▶ _Exercise data_:
(** One turn of the keyword loop of [_calculate_agent_score]. *)
Definition keyword_step (task_lower : string) (score : Q) (keyword : string) : Q :=
  let keyword_lower := Text.lower keyword in
  if whole_word task_lower keyword_lower then
    let word_count := Text.word_count keyword_lower in
    let base_score := 2.0%Q in
    let specificity_bonus := (inject_Z (word_count - 1)%Z * 0.5)%Q in
    (score + (base_score + specificity_bonus))%Q
  else if contains task_lower keyword_lower then (score + 1.0)%Q
  else score.

Definition calculate_agent_score (task_lower : string) (a : agent) : Q :=
  let score := fold_left (keyword_step task_lower) (keywords a) 0.0%Q in
  if contains task_lower (Text.lower (name a)) then (score + 5.0)%Q else score.

(** The score of one catalogue entry inside the loop of [analyze_task]: the
    keyword score and the boost for pattern-detected agents. *)
Definition agent_score (task_lower : string) (patterns : gset string) (a : agent) : Q :=
  let score := calculate_agent_score task_lower a in
  if bool_decide (name a ∈ patterns) then (score + 3.0)%Q else score.

(** The loop that fills [agent_scores]: entries with a positive score, in
    catalogue order. *)
Fixpoint score_agents (task_lower : string) (patterns : gset string)
    (all_agents : list agent) : list scored :=
  match all_agents with
  | [] => []
  | a :: rest =>
      let score := agent_score task_lower patterns a in
      if Qltb 0.0 score
      then {| sc_agent := a; sc_score := score |} :: score_agents task_lower patterns rest
      else score_agents task_lower patterns rest
  end.

(** [list.sort(key=score, reverse=True)]: descending and stable. *)
Fixpoint insert_desc (x : scored) (l : list scored) : list scored :=
  match l with
  | [] => [x]
  | y :: l' =>
      if Qltb (sc_score x) (sc_score y) then y :: insert_desc x l'
      else x :: l
  end.

Fixpoint sort_desc (l : list scored) : list scored :=
  match l with
  | [] => []
  | x :: l' => insert_desc x (sort_desc l')
  end.

(** [agent_scores] of [analyze_task] after the sort. *)
Definition scored_candidates (cfg : config) (task_lower : string) : list scored :=
  sort_desc (score_agents task_lower (detect_multi_agent_patterns task_lower)
               (get_all_agents cfg)).

(** [similar_agents]: the candidates within 60% of the top score, then the
    pattern-detected ones scoring at least 2.0 that are not in it yet. *)
Definition add_pattern_agent (patterns : gset string)
    (similar : list agent) (sa : scored) : list agent :=
  let a := sc_agent sa in
  if bool_decide (name a ∈ patterns) && Qle_bool 2.0%Q (sc_score sa) then
    if negb (bool_decide (a ∈ similar)) then similar ++ [a] else similar
  else similar.

Definition similar_agents (patterns : gset string) (agent_scores : list scored)
    (top_score : Q) : list agent :=
  let similar :=
    sc_agent <$> filter (fun a => Qle_bool (top_score * 0.6)%Q (sc_score a)) agent_scores in
  fold_left (add_pattern_agent patterns) agent_scores similar.

(** The decision of the multi-candidate branch: the flag [is_multi_agent]
    and the list [required_agents]. *)
Definition multi_decision (patterns : gset string) (top : scored)
    (similar : list agent) : bool * list agent :=
  let top_score := sc_score top in
  if (1 <? length similar)%nat then
    let categories : gset string := list_to_set (category <$> similar) in
    let agent_names : gset string := list_to_set (name <$> similar) in
    if (1 <? size categories)%nat
       || ((1 <? size agent_names)%nat && Qle_bool 2.5%Q top_score)
       || (1 <? size patterns)%nat
    then (true, firstn 5 similar)
    else (false, [sc_agent top])
  else (false, [sc_agent top]).

Definition analyze_task (cfg : config) (task : task_arg) : res analysis :=
  let task := as_text task in
  let task_lower := Text.lower task in
  let patterns := detect_multi_agent_patterns task_lower in
  let agent_scores := scored_candidates cfg task_lower in
  match agent_scores with
  | [] =>
      d ← get_default_agent cfg;
      mret {| is_multi_agent := false; required_agents := [d];
              confidence_score := 0.0%Q |}
  | top :: others =>
      if Qltb (sc_score top) 2.0%Q then
        d ← get_default_agent cfg;
        mret {| is_multi_agent := false; required_agents := [d];
                confidence_score := Qmin (0.1 + sc_score top * 0.05)%Q 0.3%Q |}
      else
        match others with
        | [] =>
            let raw_score := sc_score top in
            mret {| is_multi_agent := false; required_agents := [sc_agent top];
                    confidence_score := Qmin (0.3 + raw_score * 0.1)%Q 1.0%Q |}
        | _ :: _ =>
            let top_score := sc_score top in
            let similar := similar_agents patterns agent_scores top_score in
            let '(multi, required) := multi_decision patterns top similar in
            mret {| is_multi_agent := multi; required_agents := required;
                    confidence_score := Qmin (0.3 + top_score * 0.1)%Q 1.0%Q |}
        end
  end.

(** The tail of [select_agent]: the primary agent of an analysis, or the
    default when the analysis names nobody. *)
Definition primary_agent (cfg : config) (a : analysis) : res agent :=
  if is_multi_agent a && (0 <? length (required_agents a))%nat then
    match required_agents a with x :: _ => Ok x | [] => Raise IndexError end
  else if (0 <? length (required_agents a))%nat then
    match required_agents a with x :: _ => Ok x | [] => Raise IndexError end
  else get_default_agent cfg.

Definition select_agent (cfg : config) (task : task_arg) : res agent :=
  let task := as_text task in
  let task := Text.strip task in
  if String.eqb task "" || Text.isspace task then get_default_agent cfg
  else
    a ← analyze_task cfg (TaskStr task);
    primary_agent cfg a.

(** ** The planner ([coordination.py]) *)

Record agent_detail := {
  ad_name : string;
  ad_category : string;
  ad_role : string;
  ad_responsibilities : list string
}.

Record step := {
  step_number : Z;
  step_agent : string;
  action : string;
  deliverable : string;
  duration : string;
  protocols : list string
}.

Record handoff := {
  from_agent : string;
  to_agent : string;
  h_deliverable : string;
  success_criteria : list string
}.

(** The plan without its [estimated_time] entry, which no property below
    reads. *)
Record plan := {
  task : task_arg;
  agents : list agent_detail;
  sequence : list step;
  handoff_points : list handoff;
  dependencies : gmap Z (list Z);
  parallel_groups : list (list string)
}.

Definition get_agent_responsibilities (a : agent) : list string :=
  let category := category a in
  if String.eqb category "design" then
    ["Create design mockups and wireframes"; "Define user experience flows";
     "Establish design system and components"]
  else if String.eqb category "engineering" then
    if contains (name a) "Frontend" then
      ["Implement UI components"; "Integrate with backend APIs";
       "Ensure responsive design"]
    else if contains (name a) "Backend" then
      ["Design and implement API endpoints"; "Setup database schema";
       "Handle business logic"]
    else
      ["Gather and document requirements"; "Design technical architecture";
       "Implement core functionality"]
  else if String.eqb category "testing" then
    ["Write comprehensive test cases"; "Perform integration testing";
     "Validate against requirements"]
  else if String.eqb category "product" then
    ["Define product requirements"; "Prioritize features";
     "Coordinate between teams"]
  else
    ["Complete assigned tasks"; "Follow development protocols";
     "Deliver quality work"].

Definition agent_details_of (a : agent) : agent_detail :=
  {| ad_name := name a; ad_category := category a; ad_role := category a;
     ad_responsibilities := get_agent_responsibilities a |}.

Definition get_implementation_action (a : agent) : string :=
  if contains (name a) "Frontend" then "Implement frontend components and user interface"
  else if contains (name a) "Backend" then "Implement backend APIs and business logic"
  else if contains (name a) "Mobile" then "Implement mobile application features"
  else if contains (name a) "AI" then "Implement AI models and integration"
  else if contains (name a) "DevOps" then "Setup deployment pipeline and infrastructure"
  else "Implement core functionality and features".

Definition get_implementation_deliverable (a : agent) : string :=
  if contains (name a) "Frontend" then "Working frontend with all UI components"
  else if contains (name a) "Backend" then "Functional backend with tested API endpoints"
  else if contains (name a) "Mobile" then "Tested mobile application build"
  else if contains (name a) "AI" then "Trained models and integration code"
  else if contains (name a) "DevOps" then "Deployment pipeline and infrastructure code"
  else "Implemented functionality with tests".

(** The two locals [_generate_sequence] updates: the list built so far and
    the next step number. *)
Definition seq_state := (list step * Z)%type.

(** [sequence.append({...}); step_number += 1] *)
Definition add_step (st : seq_state) (who act deliv dur : string)
    (protos : list string) : seq_state :=
  let '(sequence, step_number) := st in
  (sequence ++ [{| step_number := step_number; step_agent := who; action := act;
                   deliverable := deliv; duration := dur; protocols := protos |}],
   (step_number + 1)%Z).

Definition is_designer (a : agent) : bool :=
  contains (name a) "Designer" || contains (name a) "UX".

Definition is_tester (a : agent) : bool :=
  contains (name a) "Tester" || contains (name a) "Checker".

Definition is_devops (a : agent) : bool := contains (name a) "DevOps".

(** One turn of the implementation loop. *)
Definition implementation_step (st : seq_state) (a : agent) : seq_state :=
  if negb (contains (name a) "Designer") && negb (contains (name a) "UX")
     && negb (contains (name a) "Tester") && negb (contains (name a) "Checker")
  then
    add_step st (name a) (get_implementation_action a)
      (get_implementation_deliverable a) "6 hours"
      ["Test-first development"; "Git commits"; "Virtual environment";
       "Follow TODO list"]
  else st.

▶ _What you are asked to do_: Output exactly the lines of the material above from the one containing "Definition add_step (st" up to and including the one containing "(** One turn of the implementation loop. *)".

▶ _Output for this task_:
Definition add_step (st : seq_state) (who act deliv dur : string)
    (protos : list string) : seq_state :=
  let '(sequence, step_number) := st in
  (sequence ++ [{| step_number := step_number; step_agent := who; action := act;
                   deliverable := deliv; duration := dur; protocols := protos |}],
   (step_number + 1)%Z).

Definition is_designer (a : agent) : bool :=
  contains (name a) "Designer" || contains (name a) "UX".

Definition is_tester (a : agent) : bool :=
  contains (name a) "Tester" || contains (name a) "Checker".

Definition is_devops (a : agent) : bool := contains (name a) "DevOps".

(** One turn of the implementation loop. *)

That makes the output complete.